Verbatim, and with nothing else, reproduce the data below from its first line through the line containing "(connectedAccountId : string)".

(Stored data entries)
━━━━

(** C6. Against a mock upstream that answers with two full pages of 100
    records and [has_more = true], then a page of 37 records and
    [has_more = false], [getCharges] issues exactly three calls, each for
    100 records of the window, the second and third with the identifier of
    the last record of the page before as cursor, and returns the 237
    records in upstream order. *)
Theorem pagination_exhaustion (p1 p2 p3 : list Charge.t) (r1 r2 : Charge.t)
    (connectedAccountId : string) (startTimestamp endTimestamp : Z)
    (fuel : nat) :
  length p1 = 100%nat -> length p2 = 100%nat -> length p3 = 37%nat ->
  last p1 = Some r1 -> Charge.id r1 <> "" ->
  last p2 = Some r2 -> Charge.id r2 <> "" ->
  (3 <= fuel)%nat ->
  getCharges
    (scripted_charges [Page.mk p1 true; Page.mk p2 true; Page.mk p3 false])
    connectedAccountId startTimestamp endTimestamp fuel []
  = Some (p1 ++ p2 ++ p3,
          [ charges_call connectedAccountId startTimestamp endTimestamp None;
            charges_call connectedAccountId startTimestamp endTimestamp
              (Some (Charge.id r1));
            charges_call connectedAccountId startTimestamp endTimestamp
              (Some (Charge.id r2)) ])
  /\ length (p1 ++ p2 ++ p3) = 237%nat.
Proof.
  intros L1 L2 L3 H1 I1 H2 I2 Hfuel.
  split; [|rewrite !length_app; lia].
  unfold getCharges.
  rewrite (while_hasMore_fuel _ 3 fuel (start_loop [])
             {| collected := p1 ++ p2 ++ p3;
                hasMore := false;
                startingAfter := last_id Charge.id p3;
                calls :=
                  [ charges_call connectedAccountId startTimestamp
                      endTimestamp None;
                    charges_call connectedAccountId startTimestamp
                      endTimestamp (Some (Charge.id r1));
                    charges_call connectedAccountId startTimestamp
                      endTimestamp (Some (Charge.id r2)) ] |} Hfuel).
  - simpl collected. simpl calls.
    rewrite !length_app, L1, L2, L3. reflexivity.
  - set (up := scripted_charges
                  [Page.mk p1 true; Page.mk p2 true; Page.mk p3 false]).
    set (call1 := charges_call connectedAccountId startTimestamp
                    endTimestamp None).
    set (call2 := charges_call connectedAccountId startTimestamp
                    endTimestamp (Some (Charge.id r1))).
    set (call3 := charges_call connectedAccountId startTimestamp
                    endTimestamp (Some (Charge.id r2))).
    assert (E1 : getCharges_body up connectedAccountId startTimestamp
                   endTimestamp (start_loop [])
                 = mkLoop p1 true (Some (Charge.id r1)) [call1]).
    { unfold getCharges_body. cbn.
      rewrite (last_id_some _ _ _ H1 I1). reflexivity. }
    assert (E2 : getCharges_body up connectedAccountId startTimestamp
                   endTimestamp
                   (mkLoop p1 true (Some (Charge.id r1)) [call1])
                 = mkLoop (p1 ++ p2) true (Some (Charge.id r2))
                     [call1; call2]).
    { unfold getCharges_body. cbn.
      rewrite (last_id_some _ _ _ H2 I2), (page_params_cursor _ _ _ I1).
      reflexivity. }
    assert (E3 : getCharges_body up connectedAccountId startTimestamp
                   endTimestamp
                   (mkLoop (p1 ++ p2) true (Some (Charge.id r2))
                      [call1; call2])
                 = mkLoop (p1 ++ p2 ++ p3) false (last_id Charge.id p3)
                     [call1; call2; call3]).
    { unfold getCharges_body. cbn.
      rewrite (page_params_cursor _ _ _ I2), <- app_assoc. reflexivity. }
    change (while_hasMore 3
              (getCharges_body up connectedAccountId startTimestamp
                 endTimestamp) (start_loop []))
      with (while_hasMore 2
              (getCharges_body up connectedAccountId startTimestamp
                 endTimestamp)
              (getCharges_body up connectedAccountId startTimestamp
                 endTimestamp (start_loop []))).
    rewrite E1. cbn [while_hasMore hasMore].
    rewrite E2. cbn [hasMore]. rewrite E3. reflexivity.
Qed.
(** C7. Updating an existing document merges the patch into it: the stored
    document becomes the patch laid over the old fields with [updatedAt] set
    to the time of the update, so every field that the patch does not name
    keeps its value, [updatedAt] apart; no other document, collection or
    session changes.  For an id that names no document [update_one] returns
    [None], which the author and publisher endpoints answer with 404, and the
    world is left as it was; the book endpoint, which validates the patch
    first, leaves the world as it was too. *)
Theorem update_one_frame (e : env) (col id : string) (data : option dict) (w : world) :
  match collection w col !! id with
  | Some d =>
      let d' := <["updatedAt" := VStr (now_iso e)]> (default ∅ data) ∪ d in
      let w' := put_collection col (<[id := d']> (collection w col)) w in
      update_one e col id data w = (Ret (Some (doc_to_dict id (Some d'))), w') ∧
      d' !! "updatedAt" = Some (VStr (now_iso e)) ∧
      (∀ f, f ≠ "updatedAt" → default ∅ data !! f = None → d' !! f = d !! f) ∧
      (∀ col' id', ¬ (col' = col ∧ id' = id) →
         collection w' col' !! id' = collection w col' !! id') ∧
      _admin_tokens w' = _admin_tokens w
  | None =>
      update_one e col id data w = (Ret None, w) ∧
      (col = AUTHORS → authors_update e id data w = (Ret not_found, w)) ∧
      (col = PUBLISHERS → pubs_update e id data w = (Ret not_found, w)) ∧
      (col = BOOKS → (books_update e id data w).2 = w)
  end.
Proof.
  destruct (collection w col !! id) as [d|] eqn:Hd.
  - cbn zeta. split_and!.
    + unfold update_one. io_unfold. repeat (rewrite Hd; cbn beta iota).
      by rewrite collection_put_eq, lookup_insert_eq.
    + apply lookup_union_Some_l. by rewrite lookup_insert_eq.
    + intros f Hf Hnone.
      rewrite lookup_union_r; [done|]. by rewrite lookup_insert_ne.
    + intros col' id' Hne. rewrite collection_put.
      destruct (decide (col = col')) as [<-|]; [|done].
      rewrite lookup_insert_ne; [done|]. intros <-. by apply Hne.
    + done.
  - pose proof (update_one_missing e col id data w Hd) as Hu.
    split_and!; [done | | |].
    + intros ->. unfold authors_update. unfold mbind at 1, io_bind at 1. by rewrite Hu.
    + intros ->. unfold pubs_update. unfold mbind at 1, io_bind at 1. by rewrite Hu.
    + intros ->. by apply books_update_missing.
Qed.

Example update_one_samples :
  let e := sample_env 3 in
  let patch : option dict := Some {[ "name" := VStr "Anna"; "born" := VInt 1950 ]} in
  let updated := collection (authors_update e "a1" patch library_world).2 AUTHORS !! "a1" in
  updated ≫= (.!! "name") = Some (VStr "Anna") ∧
  updated ≫= (.!! "born") = Some (VInt 1950) ∧
  updated ≫= (.!! "updatedAt") = Some (VStr "2024-05-01T10:00:00+00:00") ∧
  collection (authors_update e "a1" patch library_world).2 PUBLISHERS
  = collection library_world PUBLISHERS ∧
  authors_update e "a2" patch library_world = (Ret not_found, library_world).
Proof. cbn zeta. split_and!; vm_refl. Qed.

(** ** Creation *)

Lemma create_run (e : env) (col : string) (data : option dict) (w : world) :
  let payload :=
    <["updatedAt" := VStr (now_iso e)]>
      (setdefault "createdAt" (VStr (now_iso e)) (default ∅ data)) in
  create e col data w
  = (Ret (doc_to_dict (auto_id e) (Some payload)),
     put_collection col (<[auto_id e := payload]> (collection w col)) w).
Proof.
  cbn zeta. unfold create. io_unfold.
  by rewrite collection_put_eq, lookup_insert_eq.
Qed.

Lemma get_one_run (col id : string) (w : world) :
  get_one col id w
  = (Ret (match collection w col !! id with
          | Some d => Some (doc_to_dict id (Some d))
          | None => None
          end), w).
Proof. unfold get_one. io_unfold. by destruct (collection w col !! id). Qed.

(** C8, as amended. Every creation stores, under an automatic id of twenty
    characters, the fields of the request with [updatedAt] set to the time of
    the creation and with [createdAt] set to that time too unless the request
    carries a [createdAt] of its own, which is kept.  So a request without a
    [createdAt] field gets both timestamps equal to the creation time.  The
    result is the stored document with its id, and reading the document back
    by that id gives the same fields. *)
Theorem create_then_get (e : env) (col : string) (data : option dict) (w : world) :
  ∃ x stored w',
    create e col data w = (Ret x, w') ∧
    collection w' col !! auto_id e = Some stored ∧
    x = doc_to_dict (auto_id e) (Some stored) ∧
    x !! "id" = Some (VStr (auto_id e)) ∧
    auto_id e ≠ "" ∧
    String.length (auto_id e) = 20%nat ∧
    stored !! "createdAt"
    = Some (default (VStr (now_iso e)) (default ∅ data !! "createdAt")) ∧
    stored !! "updatedAt" = Some (VStr (now_iso e)) ∧
    (default ∅ data !! "createdAt" = None → stored !! "createdAt" = stored !! "updatedAt") ∧
    (∀ f, f ≠ "createdAt" → f ≠ "updatedAt" → stored !! f = default ∅ data !! f) ∧
    get_one col (auto_id e) w' = (Ret (Some x), w').
Proof.
  eexists _, _, _. split; [apply create_run|].
  rewrite get_one_run, collection_put_eq, lookup_insert_eq.
  assert (∀ d : dict,
    (<["updatedAt" := VStr (now_iso e)]> (setdefault "createdAt" (VStr (now_iso e)) d))
      !! "createdAt" = Some (default (VStr (now_iso e)) (d !! "createdAt"))) as Hcreated.
  { intros d. rewrite lookup_insert_ne by done. rewrite lookup_setdefault.
    by rewrite decide_True. }
  split_and!; try done; try apply auto_id_nonempty.
  - unfold doc_to_dict. by rewrite lookup_insert_eq.
  - by rewrite lookup_insert_eq.
  - intros Hnone. by rewrite Hcreated, Hnone, lookup_insert_eq.
  - intros f H1 H2. rewrite lookup_insert_ne by done.
    rewrite lookup_setdefault. by rewrite decide_False.
Qed.

Lemma create_then_get_witness :
  let run := create (sample_env 1) AUTHORS (Some {[ "name" := VStr "A" ]}) empty_world in
  let stored := collection run.2 AUTHORS !! auto_id (sample_env 1) in
  stored ≫= (.!! "name") = Some (VStr "A") ∧
  stored ≫= (.!! "createdAt") = Some (VStr "2024-05-01T10:00:00+00:00") ∧
  stored ≫= (.!! "updatedAt") = Some (VStr "2024-05-01T10:00:00+00:00") ∧
  (get_one AUTHORS (auto_id (sample_env 1)) run.2).1 = (x ← run.1; Ret (Some x)).
Proof.
  cbn zeta.
  destruct (create_then_get (sample_env 1) AUTHORS (Some {[ "name" := VStr "A" ]})
              empty_world)
    as (x & stored & w' & -> & Hstored & _ & _ & _ & _ & Hc & Hu & _ & Hf & Hget).
  cbn [fst snd]. rewrite Hget, Hstored. cbn [fst mbind option_bind py_bind].
  rewrite Hc, Hu, Hf by done. split_and!; reflexivity.
Defined.

(** C8 as stated fails: an author created with a [createdAt] of its own
    keeps it, so the stored [createdAt] is not the creation time and differs
    from [updatedAt]. *)
Lemma create_keeps_supplied_createdAt :
  let body : dict := {[ "name" := VStr "A"; "createdAt" := VStr "1999" ]} in
  let run := authors_create (sample_env 1) (Some body) empty_world in
  let stored := collection run.2 AUTHORS !! auto_id (sample_env 1) in
  status_of run.1 = 201 ∧
  stored ≫= (.!! "name") = Some (VStr "A") ∧
  stored ≫= (.!! "createdAt") = Some (VStr "1999") ∧
  stored ≫= (.!! "updatedAt") = Some (VStr "2024-05-01T10:00:00+00:00") ∧
  stored ≫= (.!! "createdAt") ≠ stored ≫= (.!! "updatedAt").
Proof.
  cbn zeta. split_and!; [vm_refl | vm_refl | vm_refl | vm_refl |].
  vm_compute. discriminate.
Qed.

(** ** Book creation *)

Lemma require_fields_ok (data : dict) (required : list string) :
  Forall (λ f, truthy (dict_get data f) = true) required →
  require_fields data required = (true, None).
Proof.
  intros H. unfold require_fields.
  replace (filter _ required) with (@nil string); [done|].
  induction H as [|f r Hf _ IH]; [done|].
  rewrite filter_cons, decide_False; [done | congruence].
Qed.

Lemma coerce_year_other (data data' : dict) (f : string) :
  coerce_year data = Ret (Some data') → f ≠ "year" → data' !! f = data !! f.
Proof.
  unfold coerce_year. destruct (data !! "year") as [y|]; [|by intros [= <-]].
  destruct (to_int y None) as [[n|]|]; cbn; intros [= <-] Hf.
  by rewrite lookup_insert_ne.
Qed.





(** ** Trimming *)

Lemma lstrip_head (s : string) :
  lstrip s = "" ∨ ∃ c r, lstrip s = String c r ∧ isspace c = false.
Proof.
  induction s as [|c r IH]; [by left|].
  cbn [lstrip]. destruct (isspace c) eqn:Hc; [done|]. right. eauto.
Qed.

Lemma rstrip_idempotent (s : string) : rstrip (rstrip s) = rstrip s.
Proof.
  induction s as [|c r IH]; [done|].
  cbn [rstrip]. destruct (rstrip r) as [|c' r'] eqn:Hr.
  - destruct (isspace c) eqn:Hc; [done|]. cbn [rstrip]. by rewrite Hc.
  - cbn [rstrip]. cbn [rstrip] in IH. by rewrite IH.
Qed.

Lemma rstrip_head (c : ascii) (r : string) :
  isspace c = false → ∃ r', rstrip (String c r) = String c r'.
Proof.
  intros Hc. cbn [rstrip]. rewrite Hc. destruct (rstrip r); eauto.
Qed.

Lemma strip_idempotent (s : string) : strip (strip s) = strip s.
Proof.
  unfold strip. destruct (lstrip_head s) as [-> | (c & r & -> & Hc)]; [done|].
  destruct (rstrip_head c r Hc) as [r' Hr'].
  rewrite Hr' at 1. cbn [lstrip]. rewrite Hc, <- Hr'. apply rstrip_idempotent.
Qed.


(** ** Ratings *)







Lemma to_int_finite (v : value) :
  (∀ b, v ≠ VFloat (Finf b)) → ∃ r, to_int v None = Ret r.
Proof.
  intros Hv. unfold to_int.
  destruct v as [| | |[q|b|]| | |]; cbn [py_int]; eauto.
  - by destruct (Hv b).
  - destruct (int_of_str _); eauto.
Qed.

(** C9, as amended. [books_rate] first looks the book up and answers 404
    when it does not exist, whatever the rating.  Only for an existing book
    does it read the rating with [int()].  A rating that is an infinite
    float makes [int()] raise OverflowError, which is not caught and leaves
    the handler.  For every other rating [int()] gives an integer or, its
    TypeError or ValueError caught, nothing; unless it gives an integer
    between 1 and 5 the answer is 400.  None of these changes the world. *)
Theorem books_rate_checks (e : env) (id : string) (body : option dict) (w : world) :
  let rating := dict_get (default ∅ body) "rating" in
  match collection w BOOKS !! id with
  | None => books_rate e id body w = (Ret (json_error "Book not found" 404), w)
  | Some _ =>
      match rating with
      | VFloat (Finf _) => books_rate e id body w = (Raise OverflowError, w)
      | _ =>
          ∃ r, to_int rating None = Ret r ∧
               ((∀ n, r = Some n → ¬ 1 ≤ n ≤ 5) →
                books_rate e id body w
                = (Ret (json_error "rating must be an integer between 1 and 5" 400), w))
      end
  end.
Proof.
  cbn zeta. unfold books_rate. erewrite io_bind_run by reflexivity. cbn beta.
  destruct (collection w BOOKS !! id) as [d|]; [|done].
  rewrite io_bind_lift.
  destruct (dict_get (default ∅ body) "rating") as [| | |[q|b|]| | |] eqn:Hv; [..|done| | | |];
    match goal with
    | |- ∃ r, to_int ?v None = Ret r ∧ _ =>
        destruct (to_int_finite v) as [r Hr]; [by intros ?|];
        exists r; (split; [done|]); intros Hn; rewrite Hr;
        destruct r as [m|]; [|done];
        destruct ((m <? 1) || (5 <? m)) eqn:Hb; [done|];
        destruct (Hn m eq_refl); lia
    end.
Qed.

━━━━

RESULT =
(** C6. Against a mock upstream that answers with two full pages of 100
    records and [has_more = true], then a page of 37 records and
    [has_more = false], [getCharges] issues exactly three calls, each for
    100 records of the window, the second and third with the identifier of
    the last record of the page before as cursor, and returns the 237
    records in upstream order. *)
Theorem pagination_exhaustion (p1 p2 p3 : list Charge.t) (r1 r2 : Charge.t)
    (connectedAccountId : string) (startTimestamp endTimestamp : Z)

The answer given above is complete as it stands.